Forget 3D. The next generation of broadcast TV should start with a new mindset. Consider the user experience. Broadcasting is a delivery platform, not a bunch of disparate programming streams competing for eyeballs. It is a delivery system like cable or satellite. So when will broadcasting market itself like cable and satellite? Networks still own TV stations. There must be some value in them; more so than new TV shows pumped up like Pirellis and dropped after two episodes.
Does it not behoove stations in markets with 15-20 percent over-the-air reliance to coordinate a marketing campaign? People are "cutting cords." Time's a wastin'. Again.

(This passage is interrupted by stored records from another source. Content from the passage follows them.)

(** * Deployment scaffolding of the tgbot repository

    The repository ships four pieces of infrastructure glue: a Dockerfile,
    a MongoDB bootstrap script ([mongo-init.js]), two image publish
    scripts ([docker-push.sh] and its batch twin) and a post-deploy patch
    script ([fix_api_path.sh]).  Each one is a straight-line program run
    by a host tool (docker build, the mongo shell, bash, cmd.exe, sed).

    Every script is embedded as the sequence of operations it contains;
    the host tool is a small executable interpreter of these operations
    over an explicit state (image configuration, document store, console
    session, container file system). *)

From Stdlib Require Import ZArith NArith Ascii String List Bool Lia.
From stdpp Require Import base option list gmap strings fin_maps.

Local Open Scope string_scope.
Local Open Scope list_scope.

(** ** Characters and text *)

Abbreviation chars := list_ascii_of_string.
Abbreviation text := string_of_list_ascii.

(** The double-quote character. *)
Definition dquote : ascii := ascii_of_nat 34.

(** ASCII upper-casing, the folding behind a case-insensitive compare. *)
Definition upcase (c : ascii) : ascii :=
  let n := nat_of_ascii c in
  if (97 <=? n)%nat && (n <=? 122)%nat then ascii_of_nat (n - 32) else c.

Definition ci_eqb (a b : string) : bool :=
  bool_decide (map upcase (chars a) = map upcase (chars b)).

And while they're at it, broadcasters might want to seem as if they care about their audience. I know, I know, it's an advertising business. Got it. But with no audience, there ain't squat to sell, and if the audience can't get a station over the air, that station is blowing off revenue.
I still can't receive ABC or Fox with an indoor antenna in Los Angeles, 24 line-of-sight miles from the transmitter. Some guy 75 miles from the WMTV transmitter in Madison, Wis., is watching that station over the air. Yeah, he probably has an aerial, but that's not the point. Remember the hype? The point is digital TV—crystal-clear signals, with unobtrusive antennas.
Let's fix that.
And how about an electronic programming guide? See those cord-cutters? They're used to an EPG. One that couldn't hold up in the original "Star Trek," to be sure, but an EPG nonetheless. So what if it shows the competition's schedule? It would take less bandwidth than the Doppler shot, and it would get more viewers!
The next generation of broadcast TV should start now, with user experience, which very well may be the only thing that stands between stations and the government's bid to reclaim their spectrum.